I lost my job and started a new one 4 months before I got married. Now I didn’t have any government clearances or anything. 

It was a big pain and everyone got confused and I still to this day (over 1 year later) have trouble with it. (For instance my computer’s directory is still K.MaidenName even though it displays K.MarriedName because when I asked IT to change it, they decided to just superficially change it, but now they get confused everytime. ugh.) However – many women go through this all the time and it all works out and no one gets hurt. You just have to spend a longer time on the phone with IT than you should.

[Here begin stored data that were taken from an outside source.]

(* ===== verification/Server.v ===== *)
(** * Server: package restapi (router and streams) and internal/version

    The routes of the API, the middlewares in front of them, the handlers as
    the answers they write, and the streams that follow a ticker.  The router
    of chi is the class [Chi], with what its documentation says of it in
    [ChiOk]; CORS, the WebSocket upgrade and pprof are parameters. *)

From S2P Require Import Prelude Net Conn Metadata Statistic Rest.
Import statistic restapi.

Open Scope Z_scope.

(** ** internal/version *)

Module version.

Definition Name : gostring := str "tun2socks".

(** [strings.TrimPrefix] of one byte. *)
Definition TrimPrefix1 (s : gostring) (c : byte) : gostring :=
  match s with d :: r => if decide (d = c) then r else s | [] => [] end.

(** [Version] and [GitCommit] are set by the linker. *)
Record Build := mkBuild {
  Version : gostring; GitCommit : gostring;
  GOOS : gostring; GOARCH : gostring; runtime_Version : gostring;
  BuildDeps : option (list gostring) (* [debug.ReadBuildInfo], nil in a build without modules *) }.

Definition String (b : Build) : gostring := Name ++ str "-" ++ TrimPrefix1 (Version b) (z2b 118).

Definition BuildString (b : Build) : gostring :=
  GOOS b ++ str "/" ++ GOARCH b ++ str ", " ++ runtime_Version b ++ str ", " ++ GitCommit b.

(** [bi.Deps] of a nil [bi] panics. *)
Definition Info (b : Build) : option (list gostring) := BuildDeps b.

(** A version never has the letter of its tag twice: the tag "v2.5.2" and the
    bare "2.5.2" print the same. *)
Lemma String_tag b v : head v <> Some (z2b 118) ->
  String (mkBuild (z2b 118 :: v) (GitCommit b) (GOOS b) (GOARCH b) (runtime_Version b) (BuildDeps b)) =
  String (mkBuild v (GitCommit b) (GOOS b) (GOARCH b) (runtime_Version b) (BuildDeps b)).
Proof.
  intros Hv. unfold String, TrimPrefix1. cbn [Version]. rewrite decide_True by done.
  destruct v as [|c v]; [done|]. rewrite decide_False; [done|]. intros ->. by apply Hv.
Qed.
End version.

Module server.

(** ** Requests and answers *)

(** What the router and the handlers read of a request; [credentials] is what
    the authenticator reads, [URLParams] what the router has matched, [upgrade]
    the error of the WebSocket upgrade, [sends] the errors of the writes to
    the client, for as many as happen. *)
Record Request := mkRequest {
  method : gostring; path : gostring; credentials : restapi.Request;
  interval : gostring; URLParams : gmap gostring gostring;
  upgrade : err; sends : list err }.

Inductive payload :=
| PError (e : HTTPError)
| PHello (name : gostring)
| PVersion (version commit : gostring) (modules : list gostring)
| PSnapshot (s : Z * Z * list gostring)
| PRaw (b : gostring).

(** The calls on the response writer, on [render] and on the WebSocket. *)
Inductive event :=
| SetHeader (k v : gostring)
| Status (code : Z)
| JSON (v : payload)
| NoContent
| Body (v : payload)
| Flush
| Upgrade
| WriteMessage (v : payload)
| StopTicker.

Definition StatusOK : Z := 200.

(** ** The state the handlers read: the manager and its trackers, the function
    of the statistics, and what the successive ticks will find. *)
Record Site (X : Type) := mkSite {
  world : World X; statsFunc : StatsFunc; build : version.Build;
  managers : nat -> Manager; stats : nat -> stat }.
Arguments mkSite {X}. Arguments world {X}. Arguments statsFunc {X}. Arguments build {X}.
Arguments managers {X}. Arguments stats {X}.

Definition setWorld {X} (w : World X) (s : Site X) : Site X :=
  mkSite w (statsFunc s) (build s) (managers s) (stats s).

(** [None] is a panic of the handler. *)
Definition Handler (W : Type) : Type := Request -> W -> option (list event * W).
Definition Middleware (W : Type) : Type := Handler W -> Handler W.

(** ** [encoding/json] of the two counts *)

Definition newline : byte := z2b 10.

Definition FormatInt (n : Z) : gostring := if n <? 0 then z2b 45 :: Itoa (- n) else Itoa n.

Definition Encode (up down : Z) : gostring * err :=
  (lbrace :: member (str "up") (FormatInt up) ++
   comma :: member (str "down") (FormatInt down) ++ [rbrace; newline], None).

(** ** The streams *)

(** The loop over the ticks from the [i]-th on; the flag tells that it has
    ended. *)
Fixpoint trafficLoop (ws : bool) (now : nat -> Manager) (i : nat) (sends : list err) : list event * bool :=
  match sends with
  | [] => ([], false)
  | sent :: sends =>
      let '(up, down) := Now (now i) in
      let '(buf, e) := Encode up down in
      check e else ([], true) ;;
      let evs := if ws then [WriteMessage (PRaw buf)] else [Body (PRaw buf); Flush] in
      check sent else (evs, true) ;;
      let '(rest, ended) := trafficLoop ws now (S i) sends in
      (evs ++ rest, ended)
  end.

Fixpoint netStatsLoop (snapshot : nat -> stat) (i : nat) (sends : list err) : list event * bool :=
  match sends with
  | [] => ([], false)
  | sent :: sends =>
      let ev := WriteMessage (PRaw (encodeToJSON (snapshot i))) in
      check sent else ([ev], true) ;;
      let '(rest, ended) := netStatsLoop snapshot (S i) sends in
      (ev :: rest, ended)
  end.

(** The deferred [tick.Stop] of a loop that has ended. *)
Definition stopped (r : list event * bool) : list event :=
  r.1 ++ if r.2 then [StopTicker] else [].

(** ** connections.go: the ticker *)

Definition defaultInterval : Z := 1000.

(** [time.NewTicker]: [None] is its panic. *)
Definition NewTicker (d : Z) : option Z := if d <=? 0 then None else Some d.

Definition Millisecond : Z := 1000000.

(** ** The handlers *)

Section handlers.
Context {X : Type} `{Closer X}.
#[local] Notation hdl := (Handler (Site X)).

Definition hello : hdl := fun _ s => Some ([JSON (PHello version.Name)], s).

Definition version : hdl := fun _ s =>
  modules ← version.Info (build s);
  Some ([JSON (PVersion (version.Version (build s)) (version.GitCommit (build s)) modules)], s).

Definition traffic : hdl := fun q s =>
  let ws := IsWebSocketUpgrade (credentials q) in
  if ws then
    check upgrade q else Some ([], s) ;;
    Some (Upgrade :: stopped (trafficLoop true (managers s) 0 (sends q)), s)
  else
    Some ([SetHeader (str "Content-Type") (str "application/json"); Status StatusOK] ++
          stopped (trafficLoop false (managers s) 0 (sends q)), s).

Definition getNetStats : hdl := fun q s =>
  let '(status, body) := restapi.getNetStats (statsFunc s) in
  match body with
  | inr e => Some ([Status status; JSON (PError e)], s)
  | inl b =>
      if negb (IsWebSocketUpgrade (credentials q)) then
        Some ([SetHeader (str "Content-Type") (str "application/json"); Status status;
               Body (PRaw b); Flush], s)
      else
        check upgrade q else Some ([], s) ;;
        Some (Upgrade :: stopped (netStatsLoop (stats s) 0 (sends q)), s)
  end.

(** [sendSnapshot] at the [i]-th time. *)
Fixpoint snapshotLoop (now : nat -> Manager) (i : nat) (sends : list err) : list event * bool :=
  match sends with
  | [] => ([], false)
  | sent :: sends =>
      let ev := WriteMessage (PSnapshot (Snapshot (now i))) in
      check sent else ([ev], true) ;;
      let '(rest, ended) := snapshotLoop now (S i) sends in
      (ev :: rest, ended)
  end.

(** [None] in the panic of the ticker's interval. *)
Definition getConnections : hdl := fun q s =>
  if negb (IsWebSocketUpgrade (credentials q)) then
    Some ([JSON (PSnapshot (Snapshot (manager (world s))))], s)
  else
    check upgrade q else Some ([], s) ;;
    '(interval, bad) ←
      (if negb (str_eqb (interval q) []) then
         let '(t, e) := Atoi (interval q) in
         Some (if (e : err) then (defaultInterval, true) else (t, false))
       else Some (defaultInterval, false));
    if bad : bool then Some ([Upgrade; Status 400; JSON (PError ErrBadRequest)], s)
    else
      match sends q with
      | [] => Some ([Upgrade], s)
      | sent :: sends =>
          let ev := WriteMessage (PSnapshot (Snapshot (managers s 0%nat))) in
          check sent else Some ([Upgrade; ev], s) ;;
          _ ← NewTicker (i64 (Millisecond * interval));
          Some (Upgrade :: ev :: stopped (snapshotLoop (managers s) 1 sends), s)
      end.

My sister on the other hand did the civil ceremony thing. She had all her work papers in order and her work life was less stressful this way, but she got a lot of back-talk from family about how it isn’t a “real wedding” etc. So the wedding became a source of stress instead even though she did try to keep it secret. Personally I’d rather keep all my stress at work. lol.

Post # 5
Member
1119 posts
Bumble bee

Can you change your name now in the same wayvthat someone not getting married would change their name of they wanted to?

Post # 7
Member
13005 posts
Honey Beekeeper
  • Wedding: June 2011

xtals:  If the reaction is really that bad, I think having the ethic first name is still enough to invoke a negative reaction.   My parents gave me an American first name, but my last name was very Asian and I don’t think it has had any impact on jobs I could get.   I work for a defense contractor and there are plenty of people of different nationalities. I would think that once you get your foot in the door and speak to people, you become more than just a name on a piece of paper to them.

Post # 8
Member
2661 posts
Sugar bee
  • Wedding: May 2014

I am a government employee and have a clearance.  I changed my name.  It’s a bit of a hassle, but you just have to follow procedure.  It took me about a month or so to get everything squared away at my agency.